Both public and private sectors should accelerate efforts towards addressing underemployment and boosting technology-driven productivity growth in the country, says Prof Emeritus Datuk Noraini Idris, president and founder of National stem Association.

“Universities are already revamping their curriculum to meet the needs of the industries.

The Higher Education Ministry is also working on initiatives, such as the “2u2i” programme which is an innovative work-based learning initiative, says Noraini, who is also the adviser for Universiti Malaya’s Stem Centre.

The 2u2i programme allows university students to split their studies between academic learning on campus (“U”) and real-world work experience in industry (“I”), such as two years at university and two years in industry.”

However, she points out that efforts to instill adequate skills in students should not start in universities, and instead begin in schools.

“We need our students to be strong in science, technology, engineering, and mathematics (Stem) subjects from school.

“The problem is out of about 400,000 Form Three students, only about 16% enter pure science stream or Stem A during Form Four. The percentage has been declining, to make it worse.

“The teaching and learning process is an issue behind why students are not strong or interested in such subjects.

“We need more hands-on learning from a young age.”

Asked if the rise of artificial intelligence application in the workplace would further fuel underemployment in the future, Noraini agrees.

“Thus we need to prepare our young generation for such changes.”

Her organisation, National Stem Association, is also playing its part in preparing the nation for future challenges.

One of the initiatives is the Mini Teater Stem project, which started in 2019.

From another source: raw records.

Lemma first_stop_exists (P : Z -> Prop) (dec : forall s, Decision (P s)) h s :
  0 <= s < 124 -> P s -> exists k, first_stop P h k.
Proof.
  intros Hs HP. set (d := (s - h) mod 124).
  assert (0 <= d < 124) as Hd by (apply Z.mod_pos_bound; lia).
  assert (P (cyc h d)) as HPd by (unfold d; by rewrite cyc_dist).
  clearbody d. revert Hd HPd. 
  assert (forall m : nat, forall d, Z.of_nat m = d -> d < 124 -> P (cyc h d) -> exists k, first_stop P h k) as H.
  { induction m as [m IH] using lt_wf_ind. intros d' Em Hd HPd.
    destruct (decide (Exists (fun j => P (cyc h j)) (seqZ 0 d'))) as [He|Hno].
    - apply Exists_exists in He as (j & Hj & HPj). apply elem_of_seqZ in Hj. apply (IH (Z.to_nat j)) with (d := j); [lia|lia|lia|done].
    - exists d'. split; [lia|]. split; [done|]. intros j Hj HPj. apply Hno, Exists_exists. exists j.
      split; [apply elem_of_seqZ; lia|done]. }
  intros Hd HPd. apply (H (Z.to_nat d) d); [lia|lia|done].
Qed.

Lemma first_stop_0 (P : Z -> Prop) h k : 0 <= h < 124 -> first_stop P h k -> P h -> k = 0.
Proof.
  intros Hh (Hk & _ & Hno) HP. destruct (Z.eq_dec k 0); [done|].
  exfalso. apply (Hno 0); [lia|]. by rewrite cyc_0.
Qed.

Lemma first_stop_next P h k :
  0 <= h < 124 -> first_stop P h k -> ~ P h -> exists k', k = k' + 1 /\ first_stop P ((h + 1) mod 124) k'.
Proof.
  intros Hh (Hk & HP & Hno) Hn. destruct (Z.eq_dec k 0) as [->|]; [by rewrite cyc_0 in HP|].
  exists (k - 1). split; [lia|]. split; [lia|]. split.
  - rewrite cyc_succ. by replace (k - 1 + 1) with k by lia.
  - intros j Hj. rewrite cyc_succ. apply Hno. lia.
Qed.

Definition stops (l : list Z) (i s : Z) : Prop := rd l s = 0 \/ rd l s = i.

Lemma test_probe_spec fuel l h i k :
  0 <= h < 124 -> first_stop (stops l i) h k -> (Z.to_nat k < fuel)%nat ->
  test_probe fuel l h i = if rd l (cyc h k) =? 0 then 0 else 1.
Proof.
  revert h k. induction fuel as [|fuel IH]; intros h k Hh Hst Hf; [lia|]. cbn [test_probe].
  destruct bv_consts as (_ & -> & _).
  destruct (Z.eqb_spec (rd l h) 0) as [E|E].
  - assert (k = 0) as -> by (eapply first_stop_0; [done|done|by left]).
    rewrite cyc_0 by done. by rewrite E.
  - destruct (Z.eqb_spec (rd l h) i) as [Ei|Ei].
    + assert (k = 0) as -> by (eapply first_stop_0; [done|done|by right]).
      rewrite cyc_0 by done. by rewrite (proj2 (Z.eqb_neq _ 0)).
    + destruct (first_stop_next _ _ _ Hh Hst) as (k' & -> & Hst'); [intros [?|?]; done|].
      rewrite (IH _ k'); [by rewrite cyc_succ|apply Z.mod_pos_bound; lia|done|].
      destruct Hst' as (? & _). lia.
Qed.

Lemma set_probe_spec fuel l h i k :
  0 <= h < 124 -> rd l h <> 0 -> i <> 0 -> first_stop (stops l i) h k -> (Z.to_nat k < fuel)%nat ->
  set_probe fuel l h i = if rd l (cyc h k) =? 0 then Some (cyc h k) else None.
Proof.
  revert h k. induction fuel as [|fuel IH]; intros h k Hh H0 Hi0 Hst Hf; [lia|]. cbn [set_probe].
  destruct bv_consts as (_ & -> & _).
  destruct (Z.eqb_spec (rd l h) i) as [Ei|Ei].
  - assert (k = 0) as -> by (eapply first_stop_0; [done|done|by right]).
    rewrite cyc_0 by done. by rewrite (proj2 (Z.eqb_neq _ 0)).
  - destruct (first_stop_next _ _ _ Hh Hst) as (k' & -> & Hst'); [intros [?|?]; done|].
    rewrite wrap_step by done.
    assert (0 <= (h + 1) mod 124 < 124) as Hr by (apply Z.mod_pos_bound; lia).
    destruct (Z.eqb_spec (rd l ((h + 1) mod 124)) 0) as [E|E].
    + assert (k' = 0) as -> by (eapply first_stop_0; [done|done|by left]).
      rewrite <- cyc_succ, cyc_0 by done. by rewrite E.
    + rewrite (IH _ k'); [by rewrite cyc_succ|done|done|done|done|].
      destruct Hst' as (? & _). lia.
Qed.

Lemma clear_probe_spec fuel l h k :
  0 <= h < 124 -> first_stop (fun s => rd l s = 0) h k -> (Z.to_nat k < fuel)%nat ->
  clear_probe fuel l h = cyc h k.
Proof.
  revert h k. induction fuel as [|fuel IH]; intros h k Hh Hst Hf; [lia|]. cbn [clear_probe].
  destruct bv_consts as (_ & -> & _).
  destruct (Z.eqb_spec (rd l h) 0) as [E|E].
  - assert (k = 0) as -> by (eapply first_stop_0; [done|done|done]).
    by rewrite cyc_0.
  - destruct (first_stop_next _ _ _ Hh Hst) as (k' & -> & Hst'); [done|].
    rewrite wrap_step by done. rewrite (IH _ k'); [by rewrite cyc_succ|apply Z.mod_pos_bound; lia|done|].
    destruct Hst' as (? & _). lia.
Qed.

(** ** The hash table invariant *)

Definition nz (l : list Z) : Z := Z.of_nat (length (filter (fun x => x <> 0) l)).

Lemma nz_insert l (s : nat) x :
  l !! s = Some 0 -> x <> 0 -> nz (<[s := x]> l) = nz l + 1.
Proof.
  unfold nz. revert s. induction l as [|y l IH]; intros [|s] Hs Hx; try done; cbn in Hs.
  - injection Hs as ->. cbn [insert list_insert]. rewrite !filter_cons.
    rewrite decide_True by done. rewrite decide_False by (intros Hn; by apply Hn). cbn [length]. lia.
  - change (<[S s := x]> (y :: l)) with (y :: <[s := x]> l). rewrite !filter_cons.
    specialize (IH s Hs Hx). destruct (decide (y <> 0)); cbn [length] in *; lia.
Qed.

Lemma nz_zero l : nz l < Z.of_nat (length l) -> exists s, 0 <= s < Z.of_nat (length l) /\ rd l s = 0.
Proof.
  unfold nz. induction l as [|y l IH]; cbn [length]; [cbn; lia|]. rewrite filter_cons.
  destruct (Z.eq_dec y 0) as [->|Hy].
  - intros _. exists 0. split; [lia|done].
  - rewrite decide_True by done. cbn [length]. intros H. destruct IH as (s & Hs & Hr); [lia|].
    exists (s + 1). split; [lia|]. unfold rd in *. by replace (Z.to_nat (s + 1)) with (S (Z.to_nat s)) by lia.
Qed.

Definition hslot (v : Z) : Z := (v - 1) mod 124.

Record hash_wf (sz : Z) (l : list Z) : Prop := {
  hw_len : length l = 124%nat;
  hw_range : forall s, 0 <= s < 124 -> rd l s = 0 \/ 1 <= rd l s <= sz;
  hw_uniq : forall s s', 0 <= s < 124 -> 0 <= s' < 124 -> rd l s = rd l s' -> rd l s <> 0 -> s = s';
  hw_probe : forall s j, 0 <= s < 124 -> rd l s <> 0 ->
    0 <= j < (s - hslot (rd l s)) mod 124 -> rd l (cyc (hslot (rd l s)) j) <> 0 }.

Definition hash_in (l : list Z) (i : Z) : Prop := i <> 0 /\ exists s, 0 <= s < 124 /\ rd l s = i.

Lemma hslot_range v : 0 <= hslot v < 124.
Proof. apply Z.mod_pos_bound. lia. Qed.

(** A present value is met by the probe sequence before any free slot. *)
Lemma hash_find sz l i k :
  hash_wf sz l -> i <> 0 -> first_stop (stops l i) (hslot i) k ->
  (hash_in l i <-> rd l (cyc (hslot i) k) = i).
Proof.
  intros Hw Hi (Hk & Hst & Hno). split.
  - intros (_ & s & Hs & Er). destruct Hst as [H0|]; [exfalso|done].
    set (d := (s - hslot i) mod 124). assert (0 <= d < 124) as Hd by (apply Z.mod_pos_bound; lia).
    assert (cyc (hslot i) d = s) as Ed by by apply cyc_dist.
    destruct (Z.lt_trichotomy k d) as [Hlt|[->|Hgt]].
    + apply (hw_probe _ _ Hw s k); [done|lia|rewrite Er; lia|by rewrite Er].
    + rewrite Ed in H0. lia.
    + apply (Hno d); [lia|]. rewrite Ed. by right.
  - intros E. split; [done|]. exists (cyc (hslot i) k). split; [apply cyc_range|done].
Qed.

(** Storing a new value in the first free slot of its probe sequence. *)
Lemma hash_insert sz l i k :
  hash_wf sz l -> 1 <= i <= sz -> ~ hash_in l i ->
  0 <= k < 124 -> rd l (cyc (hslot i) k) = 0 ->
  (forall j, 0 <= j < k -> rd l (cyc (hslot i) j) <> 0) ->
  let l' := wr l (cyc (hslot i) k) i in
  hash_wf sz l' /\ nz l' = nz l + 1 /\ forall j, hash_in l' j <-> j = i \/ hash_in l j.
Proof.
  intros Hw Hi Hnot Hk H0 Hrun l'. set (t := cyc (hslot i) k) in *.
  assert (0 <= t < 124) as Ht by apply cyc_range. pose proof (hw_len _ _ Hw) as Hlen.
  assert (rd l' t = i) as Et by (apply rd_wr_eq; lia).
  assert (forall s, 0 <= s < 124 -> s <> t -> rd l' s = rd l s) as Ene
    by (intros; apply rd_wr_ne; lia).
  assert (forall s, 0 <= s < 124 -> rd l s <> 0 -> rd l' s = rd l s) as Enz.
  { intros s Hs Hn. apply Ene; [done|]. intros ->. done. }
  split; [|split].
  - split.
    + unfold l'. by rewrite length_wr.
    + intros s Hs. destruct (Z.eq_dec s t) as [->|]; [rewrite Et; lia|].
      rewrite Ene by done. by apply (hw_range _ _ Hw).
    + intros s s' Hs Hs' E Hn. destruct (Z.eq_dec s t) as [->|N1], (Z.eq_dec s' t) as [->|N2]; try done.
      * rewrite Et, Ene in E by done. exfalso. apply Hnot. split; [lia|]. by exists s'.
      * rewrite Et, Ene in E by done. exfalso. apply Hnot. split; [lia|]. by exists s.
      * rewrite (Ene s) in E, Hn by done. rewrite (Ene s') in E by done. by apply (hw_uniq _ _ Hw).
    + intros s j Hs Hn Hj. destruct (Z.eq_dec s t) as [->|N].
      * rewrite Et in *. assert (j < k).
        { replace ((t - hslot i) mod 124) with k in Hj; [lia|]. unfold t, cyc.
          rewrite Zminus_mod_idemp_l. replace (hslot i + k - hslot i) with k by lia.
          by rewrite Z.mod_small. }
        rewrite Enz; [apply Hrun; lia|apply cyc_range|apply Hrun; lia].
      * rewrite (Ene s) in Hn, Hj |- * by done.
        assert (rd l (cyc (hslot (rd l s)) j) <> 0) as Hp by by apply (hw_probe _ _ Hw).
        rewrite Enz; [exact Hp|apply cyc_range|exact Hp].
  - unfold l', wr. apply nz_insert; [|lia]. rewrite lookup_rd by lia. by rewrite H0.
  - intros j. split.
    + intros (Hj & s & Hs & E). destruct (Z.eq_dec s t) as [->|N]; [rewrite Et in E; by left|].
      rewrite Ene in E by done. right. split; [done|]. by exists s.
    + intros [->|(Hj & s & Hs & E)]; split; [lia|by exists t|done|].
      exists s. split; [done|]. rewrite Enz; [done|done|lia].
Qed.
(* ===== verification/Dll.v ===== *)
(** Doubly linked lists over an arbitrary store.

    hash.c and mem5.c both thread their elements on doubly linked lists, one through
    heap pointers with NULL as the end marker and the other through
    pool indices with -1. The lemmas here see the store only through two functions,
    the [next] and [prev] fields of every cell, and describe a list by the sequence of its
    cells. *)
From S2P Require Import Prelude.

Section Dll.
Context (null : Z).
Implicit Types (nx pv : Z -> Z) (l : list Z) (p n a b : Z).

Definition hd_or (n : Z) (l : list Z) : Z := match l with [] => n | a :: _ => a end.
Fixpoint last_or (p : Z) (l : list Z) : Z := match l with [] => p | a :: l => last_or a l end.

(** The segment [l] entered from [p] and left to [n]. *)
Fixpoint dlseg nx pv p l n : Prop :=
  match l with
  | [] => True
  | a :: l => nx a = hd_or n l /\ pv a = p /\ dlseg nx pv a l n
  end.

(** A complete list. *)
Record dll nx pv (l : list Z) : Prop := {
  dll_seg : dlseg nx pv null l null;
  dll_nodup : NoDup l;
  dll_null : null ∉ l }.

Lemma hd_or_app n l1 l2 : hd_or n (l1 ++ l2) = hd_or (hd_or n l2) l1.
Proof. by destruct l1. Qed.
Lemma last_or_app p l1 l2 : last_or p (l1 ++ l2) = last_or (last_or p l1) l2.
Proof. revert p. induction l1 as [|a l1 IH]; intros p; [done|apply IH]. Qed.
Lemma hd_or_elem n l : hd_or n l = n \/ hd_or n l ∈ l.
Proof. destruct l; [by left|right; by left]. Qed.
Lemma last_or_elem p l : last_or p l = p \/ last_or p l ∈ l.
Proof.
  revert p. induction l as [|a l IH]; intros p; [by left|]. right. cbn [last_or].
  destruct (IH a) as [->|]; [by left|by right].
Qed.
Lemma last_or_in p a l : last_or p (a :: l) ∈ a :: l.
Proof. cbn [last_or]. destruct (last_or_elem a l) as [->|]; [by left|by right]. Qed.

Lemma dlseg_app nx pv p l1 l2 n :
  dlseg nx pv p (l1 ++ l2) n <-> dlseg nx pv p l1 (hd_or n l2) /\ dlseg nx pv (last_or p l1) l2 n.
Proof.
  revert p. induction l1 as [|a l1 IH]; intros p; cbn; [tauto|]. rewrite IH, hd_or_app. tauto.
Qed.

Lemma dlseg_next nx pv nx' pv' p l n n' :
  NoDup l -> dlseg nx pv p l n ->
  (forall b, b ∈ l -> pv' b = pv b) ->
  (forall b, b ∈ l -> nx' b = if decide (b = last_or p l) then n' else nx b) ->
  dlseg nx' pv' p l n'.
Proof.
  revert p. induction l as [|a l IH]; intros p Hnd Hs Hp Hn; [done|].
  apply NoDup_cons in Hnd as [Hni Hnd]. destruct Hs as (E1 & E2 & Hs). cbn [dlseg].
  split; [|split; [rewrite Hp; [done|by left]|]].
  - rewrite Hn by by left. destruct l as [|b l]; cbn [last_or hd_or] in *.
    + by rewrite decide_True.
    + rewrite decide_False; [done|]. intros E. apply Hni. rewrite E. apply (last_or_in a).
  - apply IH; [done|done|intros b Hb; apply Hp; by right|]. intros b Hb. rewrite Hn by by right.
    cbn [last_or]. done.
Qed.

Lemma dlseg_prev nx pv nx' pv' p p' l n :
  NoDup l -> dlseg nx pv p l n ->
  (forall b, b ∈ l -> nx' b = nx b) ->
  (forall b, b ∈ l -> pv' b = if decide (b = hd_or n l) then p' else pv b) ->
  dlseg nx' pv' p' l n.
Proof.
  destruct l as [|a l]; intros Hnd Hs Hn Hp; [done|].
  apply NoDup_cons in Hnd as [Hni Hnd]. destruct Hs as (E1 & E2 & Hs). cbn [dlseg].
  split; [by rewrite Hn by by left|]. split; [rewrite Hp by (by left); by rewrite decide_True|].
  apply (dlseg_next nx pv _ _ a l n n); [done|done| |].
  - intros b Hb. rewrite Hp, decide_False; [done| |by right]. cbn. by intros ->.
  - intros b Hb. rewrite Hn by by right. case_decide as Ed; [|done]. subst b.
    apply list_elem_of_split in Hb as (l1 & l2 & El). clear -Hs Hnd El.
    assert (forall a0 l0, dlseg nx pv a0 l0 n -> l0 <> [] -> nx (last_or a0 l0) = n) as H.
    { intros a0 l0. revert a0. induction l0 as [|c l0 IH]; intros a0 Hs0 Hne; [done|].
      destruct Hs0 as (F1 & _ & F3). destruct l0; [done|]. cbn [last_or]. by apply (IH c). }
    apply H; [done|]. intros E. rewrite E in El. by apply app_cons_not_nil in El.
Qed.

Lemma dll_mid nx pv l1 a l2 :
  dll nx pv (l1 ++ a :: l2) -> nx a = hd_or null l2 /\ pv a = last_or null l1.
Proof. intros [Hs _ _]. apply dlseg_app in Hs as (_ & ? & ? & _). done. Qed.

Lemma dll_unlink nx pv nx' pv' l1 a l2 :
  dll nx pv (l1 ++ a :: l2) ->
  (forall b, b ∈ l1 ++ l2 -> nx' b = if decide (b = last_or null l1) then hd_or null l2 else nx b) ->
  (forall b, b ∈ l1 ++ l2 -> pv' b = if decide (b = hd_or null l2) then last_or null l1 else pv b) ->
  dll nx' pv' (l1 ++ l2).
Proof.
  intros [Hs Hnd Hnn] Hn Hp. apply dlseg_app in Hs as (S1 & _ & _ & S2).
  apply NoDup_app in Hnd as (N1 & N12 & N2). apply NoDup_cons in N2 as [Na N2].
  assert (null ∉ l1 /\ null ∉ l2) as [Z1 Z2] by set_solver.
  split; [|apply NoDup_app; split; [done|split; [|done]]; set_solver|set_solver].
  apply dlseg_app. split.
  - apply (dlseg_next nx pv _ _ _ _ a); [done|done| |].
    + intros b Hb. rewrite Hp by set_solver. rewrite decide_False; [done|]. intros ->.
      destruct (hd_or_elem null l2) as [E|E]; [rewrite E in Hb; done|]. set_solver.
    + intros b Hb. rewrite Hn by set_solver. done.
  - apply (dlseg_prev nx pv _ _ a); [done|done| |].
    + intros b Hb. rewrite Hn by set_solver. rewrite decide_False; [done|]. intros ->.
      destruct (last_or_elem null l1) as [E|E]; [rewrite E in Hb; done|]. set_solver.
    + intros b Hb. rewrite Hp by set_solver. done.
Qed.

Lemma dll_insert nx pv nx' pv' l1 a l2 :
  dll nx pv (l1 ++ l2) -> a ∉ l1 ++ l2 -> a <> null ->
  nx' a = hd_or null l2 -> pv' a = last_or null l1 ->
  (forall b, b ∈ l1 ++ l2 -> nx' b = if decide (b = last_or null l1) then a else nx b) ->
  (forall b, b ∈ l1 ++ l2 -> pv' b = if decide (b = hd_or null l2) then a else pv b) ->
  dll nx' pv' (l1 ++ a :: l2).
Proof.
  intros [Hs Hnd Hnn] Hni Ha0 Ea Eb Hn Hp. apply dlseg_app in Hs as (S1 & S2).
  apply NoDup_app in Hnd as (N1 & N12 & N2).
  assert (null ∉ l1 /\ null ∉ l2) as [Z1 Z2] by set_solver.
  split; [|apply NoDup_app; split; [done|split; [|constructor]]; set_solver|set_solver].
  apply dlseg_app. split; [|split; [done|split; [done|]]].
  - apply (dlseg_next nx pv _ _ _ _ (hd_or null l2)); [done|done| |].
    + intros b Hb. rewrite Hp by set_solver. rewrite decide_False; [done|]. intros ->.
      destruct (hd_or_elem null l2) as [E|E]; [rewrite E in Hb; done|]. set_solver.
    + intros b Hb. rewrite Hn by set_solver. done.
  - apply (dlseg_prev nx pv _ _ (last_or null l1)); [done|done| |].
    + intros b Hb. rewrite Hn by set_solver. rewrite decide_False; [done|]. intros ->.
      destruct (last_or_elem null l1) as [E|E]; [rewrite E in Hb; done|]. set_solver.
    + intros b Hb. rewrite Hp by set_solver. done.
Qed.

Lemma dll_ext nx pv nx' pv' l :
  dll nx pv l -> (forall b, b ∈ l -> nx' b = nx b /\ pv' b = pv b) -> dll nx' pv' l.
Proof.
  intros [Hs Hnd Hnn] He. split; [|done|done]. clear Hnn Hnd. revert Hs. generalize null at 1 3. 
  induction l as [|a l IH]; intros p Hs; [done|]. destruct Hs as (E1 & E2 & Hs).
  cbn [dlseg]. destruct (He a) as [-> ->]; [by left|]. split; [done|]. split; [done|].
  apply IH; [|done]. intros b Hb. apply He. by right.
Qed.

Lemma dll_nil nx pv : dll nx pv [].
Proof. split; [done|constructor|set_solver]. Qed.

End Dll.

#[global] Arguments dll_seg {_ _ _ _}.
#[global] Arguments dll_nodup {_ _ _ _}.
#[global] Arguments dll_null {_ _ _ _}.
Lemma split_inv m B X c i k :
  inv m B X c -> B !! i = Some (k + 1, false) -> 0 <= k -> i ∈ X ->
  inv m (<[i + 2 ^ k := (k, false)]> (<[i := (k, false)]> B)) ({[i + 2 ^ k]} ∪ X) c.
Proof.
  intros Hi Hb Hk HX. pose proof (half_free _ _ _ _ _ _ _ Hi Hb Hk) as Hh.
  pose proof (pow2_pos k Hk) as Hp. pose proof (pow2_succ k Hk) as Hs. destruct Hi as [G T K D C F].
  destruct (K _ _ _ Hb) as (Hk1 & Hi0 & Hal & Htop & _). rewrite Hs in Hal, Htop.
  assert ((2 ^ k | i)) as Hd1 by (eapply Z.divide_trans; [|done]; by exists 2).
  split; [done|done| | | |].
  - intros o k' f'. rewrite !lookup_insert_Some.
    intros [[<- [= <- <-]]|[Hne [[<- [= <- <-]]|[Hne' Hb']]]].
    + split; [lia|]. split; [lia|]. split; [by apply Z.divide_add_r, Z.divide_refl|]. split; [lia|]. set_solver.
    + split; [lia|]. split; [lia|]. split; [done|]. split; [lia|]. set_solver.
    + destruct (K _ _ _ Hb') as (? & ? & ? & ? & Hc). repeat (split; [done|]). intros. apply Hc. set_solver.
  - assert (forall o k' f', B !! o = Some (k', f') -> i <> o -> o + 2 ^ k' <= i \/ i + 2 * 2 ^ k <= o) as Hd.
    { intros o k' f' Ho Hne. destruct (D _ _ _ _ _ _ Hb Ho Hne); lia. }
    intros o1 k1 f1 o2 k2 f2. rewrite !lookup_insert_Some.
    intros [[<- [= <- <-]]|[Hne [[<- [= <- <-]]|[Hne' Hb']]]] [[<- [= <- <-]]|[Hne2 [[<- [= <- <-]]|[Hne2' Hb2']]]] Hoo;
      try done; try lia;
      try (destruct (Hd _ _ _ Hb2' ltac:(done)); lia); try (destruct (Hd _ _ _ Hb' ltac:(done)); lia).
    by eapply D.
  - intros j Hj. destruct (C j Hj) as (o & k' & f' & Hb' & Hr). destruct (decide (o = i)) as [->|Hne].
    + rewrite Hb in Hb'. injection Hb' as <- <-. destruct (Z.lt_ge_cases j (i + 2 ^ k)).
      * exists i, k, false. rewrite lookup_insert_ne, lookup_insert_eq by lia. split; [done|lia].
      * exists (i + 2 ^ k), k, false. rewrite lookup_insert_eq. split; [done|lia].
    + exists o, k', f'. rewrite !lookup_insert_ne; [done|done|congruence].
  - intros k' Hk'. eapply bins_ext; [|by apply F]. intros o k2. rewrite !lookup_insert_Some. split.
    + intros [[_ [=]]|[_ [[_ [=]]|[_ ?]]]]. done.
    + intros Hb'. right. split; [congruence|]. right. split; [congruence|done].
Qed.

It is a competition aimed at identifying and cultivating talents in Stem among the bottom 40% high school students. It combines Stem education with performing arts, using theatre to showcase individual skills in areas like agriculture, cooking, and electronics.

The association is also behind a mentor-mentee programme where university undergraduates act as mentors for students in nearby schools.

Ferlito says Malaysia has an “education problem” behind its persistently high underemployment issue.

Tertiary education should mean higher-level formation for genuinely complex roles, instead of just more degrees, he says.

“At the same time, many standard occupations such as accounting support, technical operations, junior engineering functions, sales engineering, and administrative roles do not necessarily require a generalist university degree.

“They may be better served by strong professionalising of secondary education, technical institutes, apprenticeships, and employer-led training.”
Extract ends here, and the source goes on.